_Data provided_:
(** [activeChi2()]: the cached value. *)
Definition activeChi2 (o : SparseOptimizer) : Z := _activeChi2 o.

(** Modelled from the spec: [linearizeSystem()]: for each active edge, the
    Jacobian block of each non-fixed vertex placed at its block index. *)
Definition linearizeSystem `{EdgeModel} (o : SparseOptimizer) : SparseOptimizer :=
  let place (e : Edge) : list (Z * list Z) :=
    filter (λ p, (0 ≤ p.1)%Z)
      (zip (map (λ v, default (-1)%Z (hessianIndex_of o v)) (e_vertices e))
           (linearizeOplus e (_vertices o))) in
  mkSparseOptimizer (_vertices o) (_edges o) (_forceStopFlag o) (_ivMap o)
    (_activeVertices o) (_activeEdges o) (_activeChi2 o) (map place (_activeEdges o))
    (_statistics o) (_computeErrorActions o) (_actionLog o).

(** Additive [oplus] of a vertex: increments past the estimate's end are
    ignored, missing ones leave the coordinate as it is. *)
Fixpoint vadd (x d : list Z) : list Z :=
  match x, d with
  | a :: x', b :: d' => (a + b)%Z :: vadd x' d'
  | _, _ => x
  end.

Fixpoint update_from (m : gmap Z Vertex) (iv : list Z) (dx : list Z) : gmap Z Vertex :=
  match iv with
  | [] => m
  | v :: iv' =>
      match m !! v with
      | Some vr =>
          update_from (<[v := set_estimate (vadd (v_estimate vr) (take (v_dim vr) dx)) vr]> m)
            iv' (drop (v_dim vr) dx)
      | None => update_from m iv' dx
      end
  end.

(** Modelled from the spec: [update(const double* update)]: the increment
    is stacked by block index, each vertex consuming [dim] entries. *)
Definition update (dx : list Z) (o : SparseOptimizer) : SparseOptimizer :=
  with_vertices (update_from (_vertices o) (_ivMap o) dx) o.

(* ------------------------------------------------------------------ *)
(** ** Force-stop flag *)

(** Dereferencing a raw pointer into the caller's memory. *)
Inductive Fault := NullDereference | DanglingPointer.

Definition deref (mem : gmap loc bool) (p : option loc) : Fault + bool :=
  match p with
  | None => inl NullDereference
  | Some l => match mem !! l with Some b => inr b | None => inl DanglingPointer end
  end.

Definition is_nonnull (p : option loc) : bool :=
  match p with Some _ => true | None => false end.

(** [bool terminate() {return _forceStopFlag ? ( *_forceStopFlag) : false; }] *)
Definition terminate (mem : gmap loc bool) (o : SparseOptimizer) : Fault + bool :=
  if is_nonnull (_forceStopFlag o) then deref mem (_forceStopFlag o) else inr false.

(** Modelled from the spec: [setForceStopFlag(bool* flag)]. *)
Definition setForceStopFlag (flag : option loc) (o : SparseOptimizer) : SparseOptimizer :=
  mkSparseOptimizer (_vertices o) (_edges o) flag (_ivMap o) (_activeVertices o)
    (_activeEdges o) (_activeChi2 o) (_jacobians o) (_statistics o)
    (_computeErrorActions o) (_actionLog o).

(* ------------------------------------------------------------------ *)
(** ** Solving Strategy and Optimization Driver *)

Inductive SolverResult := SolverOK | SolverFail | SolverDegenerate.

(** A sparse block matrix: blocks indexed by (row, column) block indices. *)
Definition BlockMatrix := gmap (Z * Z) (list Z).

(** The pluggable [OptimizationAlgorithm] (external): one solve step maps
    the iteration number, the [online] flag and the linearized optimizer to
    an outcome and an increment; the marginal-block extraction is an
    optional capability. *)
Record OptimizationAlgorithm := mkOptimizationAlgorithm {
  alg_solve : nat → bool → SparseOptimizer → SolverResult * list Z;
  alg_computeMarginals : option (BlockMatrix → list (Z * Z) → option BlockMatrix)
}.

(** Modelled from the spec: one iteration of the [optimize] loop: compute
    the active errors, linearize, delegate to the strategy, and on success
    apply the increment and (unless [online]) recompute the errors. *)
Definition optimize_iteration `{EdgeModel} (alg : OptimizationAlgorithm) (online : bool)
    (i : nat) (o : SparseOptimizer) : SolverResult * SparseOptimizer :=
  let o1 := linearizeSystem (computeActiveErrors o) in
  match alg_solve alg i online o1 with
  | (SolverOK, dx) =>
      let o2 := update dx o1 in
      (SolverOK, if online then o2 else computeActiveErrors o2)
  | (r, _) => (r, o1)
  end.

(** Modelled from the spec: the [optimize] loop.  [mem i] is the caller's
    memory when the stop flag is polled before iteration [i]; the loop
    stops when the budget is exhausted, the flag reads true, or the
    strategy does not report success (that iteration counts as executed). *)
Fixpoint optimize_loop `{EdgeModel} (alg : OptimizationAlgorithm) (online : bool)
    (mem : nat → gmap loc bool) (fuel i : nat) (o : SparseOptimizer)
    : Fault + (nat * SparseOptimizer) :=
  match fuel with
  | O => inr (i, o)
  | S fuel' =>
      match terminate (mem i) o with
      | inl f => inl f
      | inr true => inr (i, o)
      | inr false =>
          match optimize_iteration alg online i o with
          | (SolverOK, o') => optimize_loop alg online mem fuel' (S i) o'
          | (_, o') => inr (S i, o')
          end
      end
  end.

(** Modelled from the spec: [int optimize(int iterations, bool online)],
    returning the number of iterations executed. *)
Definition optimize `{EdgeModel} (alg : OptimizationAlgorithm) (iterations : Z)
    (online : bool) (mem : nat → gmap loc bool) (o : SparseOptimizer)
    : Fault + (Z * SparseOptimizer) :=
  match optimize_loop alg online mem (Z.to_nat iterations) 0 o with
  | inl f => inl f
  | inr (n, o') => inr (Z.of_nat n, o')
  end.

(** Modelled from the spec: [computeMarginals(spinv, blockIndices)]: asks
    the strategy for the blocks of the inverse; fails when the strategy has
    no such capability or reports failure. *)
Definition computeMarginals (alg : OptimizationAlgorithm) (spinv : BlockMatrix)
    (blockIndices : list (Z * Z)) : bool * BlockMatrix :=
  match alg_computeMarginals alg with
  | None => (false, spinv)
  | Some extract =>
      match extract spinv blockIndices with
      | Some r => (true, r)
      | None => (false, spinv)
      end
  end.

(* ------------------------------------------------------------------ *)
(** ** A concrete graph *)

(** Vertices 1, 3 and 7 are free, vertex 2 is fixed; edge 10 joins 3 and 1,
    edge 11 joins 2 and 3, both at level 0; vertex 7 has no edge. *)
Definition ex_vertex (fixed : bool) : Vertex := mkVertex fixed 1 [5%Z] [] (-1)%Z.

Definition ex_graph : SparseOptimizer :=
  mkSparseOptimizer
    (<[3%Z := ex_vertex false]> (<[1%Z := ex_vertex false]>
      (<[2%Z := ex_vertex true]> (<[7%Z := ex_vertex false]> ∅))))
    (<[10%Z := mkEdge 10 0 [3; 1]%Z]> (<[11%Z := mkEdge 11 0 [2; 3]%Z]> ∅))
    None [] [] [] 0%Z [] None [] [].

(** The optimizer of [ex_graph] after initialization at level 0. *)
Definition ex_optimizer : SparseOptimizer := snd (initializeOptimization ex_graph 0).

(** A concrete edge model: the error of an edge is the list of the first
    coordinates of its vertices' estimates, no robust kernel. *)
#[local] Instance ex_edge_model : EdgeModel := {
  computeError e m := map (λ v, default 0%Z (head (default [] (v_estimate <$> m !! v))))
                         (e_vertices e);
  linearizeOplus e m := map (λ _, [1%Z]) (e_vertices e);
  robustify x := x
}.

Definition active_dimension (o : SparseOptimizer) : nat :=
  sum_list (map (λ v, default 0 (v_dim <$> _vertices o !! v)) (_ivMap o)).

(** A strategy that always succeeds with the all-zero increment and has no
    marginal-block extraction. *)
Definition zero_algorithm : OptimizationAlgorithm :=
  mkOptimizationAlgorithm (λ _ _ o, (SolverOK, replicate (active_dimension o) 0%Z)) None.

(** A strategy that always succeeds with increment one per coordinate. *)
Definition unit_algorithm : OptimizationAlgorithm :=
  mkOptimizationAlgorithm (λ _ _ o, (SolverOK, replicate (active_dimension o) 1%Z)) None.

(** Caller memory: the flag cell 0 is false at the first poll, true after. *)
Definition ex_stop_after_first (i : nat) : gmap loc bool :=
  {[ 0%Z := bool_decide (1 ≤ i)%nat ]}.

(* ================================================================== *)
(** * Proofs *)

(** ** Index mapping *)

Lemma is_free_alter_hessianIndex (m : gmap Z Vertex) (i v w : Z) :
  is_free (alter (set_hessianIndex i) v m) w = is_free m w.
Proof.
  unfold is_free. rewrite lookup_alter.
  case_decide; subst; [|done]. by destruct (m !! w).
Qed.

Lemma is_free_clearIndexMapping (o : SparseOptimizer) (w : Z) :
  is_free (clearIndexMapping o) w = is_free (_vertices o) w.
Proof.
  unfold clearIndexMapping. generalize (_vertices o). induction (_ivMap o) as [|v l IH];
    intros m; [done|]. simpl. by rewrite IH, is_free_alter_hessianIndex.
Qed.

Lemma buildIndexMapping_free (vl : list Z) (m : gmap Z Vertex) (i : nat) :
  NoDup vl → (∀ v, v ∈ vl → is_free m v = true) →
  ∃ m', buildIndexMapping m vl i = Some (m', vl) ∧
    (∀ k v, vl !! k = Some v → v_hessianIndex <$> m' !! v = Some (Z.of_nat (i + k))) ∧
    (∀ w, w ∉ vl → m' !! w = m !! w).
Proof.
  revert m i. induction vl as [|v vl IH]; intros m i Hnd Hfree.
  - exists m. split; [done|]. split; [|done]. intros k v Hk. by rewrite lookup_nil in Hk.
  - apply NoDup_cons in Hnd as [Hv Hnd].
    assert (Hfv := Hfree v ltac:(left)). unfold is_free in Hfv.
    destruct (m !! v) as [vr|] eqn:Hmv; [|discriminate].
    destruct (v_fixed vr) eqn:Hfix; [discriminate|].
    destruct (IH (<[v := set_hessianIndex (Z.of_nat i) vr]> m) (S i)) as (m' & Hb & Hidx & Hframe); [done| |].
    { intros w Hw. unfold is_free. rewrite lookup_insert_ne by (intros ->; done).
      apply Hfree. by right. }
    exists m'. simpl. rewrite Hmv, Hfix, Hb. split; [done|]. split.
    + intros [|k] w Hk; simpl in Hk.
      * injection Hk as <-. rewrite Hframe by done.
        rewrite lookup_insert_eq. simpl. f_equal. lia.
      * rewrite (Hidx k w Hk). f_equal. lia.
    + intros w Hw. rewrite Hframe by (intros ?; apply Hw; by right).
      rewrite lookup_insert_ne; [done|]. intros ->. apply Hw. by left.
Qed.

Lemma sorted_le_nodup_lt (l : list Z) :
  Sorted Z.le l → NoDup l → StronglySorted Z.lt l.
Proof.
  intros Hs Hnd. apply Sorted_StronglySorted in Hs; [|apply _].
  induction Hs as [|x l Hs IH Hall]; constructor.
  - apply IH. by apply NoDup_cons in Hnd as [_ ?].
  - apply NoDup_cons in Hnd as [Hx _]. rewrite Forall_forall in Hall |- *.
    intros y Hy. specialize (Hall y Hy).
    assert (x ≠ y) by (intros ->; by apply Hx). lia.
Qed.

Lemma merge_sort_Z_perm (l1 l2 : list Z) :
  l1 ≡ₚ l2 → merge_sort Z.le l1 = merge_sort Z.le l2.
Proof.
  intros Hp. apply (Sorted_unique Z.le).
  - apply (Sorted_merge_sort Z.le).
  - apply (Sorted_merge_sort Z.le).
  - by rewrite !(merge_sort_Permutation Z.le).
Qed.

_Your assignment_: The line above containing "apply the increment", the line containing "match alg_computeMarginals alg with", and every line between them are to be transcribed exactly; no other line is wanted.

_The completed task_:
    apply the increment and (unless [online]) recompute the errors. *)
Definition optimize_iteration `{EdgeModel} (alg : OptimizationAlgorithm) (online : bool)
    (i : nat) (o : SparseOptimizer) : SolverResult * SparseOptimizer :=
  let o1 := linearizeSystem (computeActiveErrors o) in
  match alg_solve alg i online o1 with
  | (SolverOK, dx) =>
      let o2 := update dx o1 in
      (SolverOK, if online then o2 else computeActiveErrors o2)
  | (r, _) => (r, o1)
  end.

(** Modelled from the spec: the [optimize] loop.  [mem i] is the caller's
    memory when the stop flag is polled before iteration [i]; the loop
    stops when the budget is exhausted, the flag reads true, or the
    strategy does not report success (that iteration counts as executed). *)
Fixpoint optimize_loop `{EdgeModel} (alg : OptimizationAlgorithm) (online : bool)
    (mem : nat → gmap loc bool) (fuel i : nat) (o : SparseOptimizer)
    : Fault + (nat * SparseOptimizer) :=
  match fuel with
  | O => inr (i, o)
  | S fuel' =>
      match terminate (mem i) o with
      | inl f => inl f
      | inr true => inr (i, o)
      | inr false =>
          match optimize_iteration alg online i o with
          | (SolverOK, o') => optimize_loop alg online mem fuel' (S i) o'
          | (_, o') => inr (S i, o')
          end
      end
  end.

(** Modelled from the spec: [int optimize(int iterations, bool online)],
    returning the number of iterations executed. *)
Definition optimize `{EdgeModel} (alg : OptimizationAlgorithm) (iterations : Z)
    (online : bool) (mem : nat → gmap loc bool) (o : SparseOptimizer)
    : Fault + (Z * SparseOptimizer) :=
  match optimize_loop alg online mem (Z.to_nat iterations) 0 o with
  | inl f => inl f
  | inr (n, o') => inr (Z.of_nat n, o')
  end.

(** Modelled from the spec: [computeMarginals(spinv, blockIndices)]: asks
    the strategy for the blocks of the inverse; fails when the strategy has
    no such capability or reports failure. *)
Definition computeMarginals (alg : OptimizationAlgorithm) (spinv : BlockMatrix)
    (blockIndices : list (Z * Z)) : bool * BlockMatrix :=
  match alg_computeMarginals alg with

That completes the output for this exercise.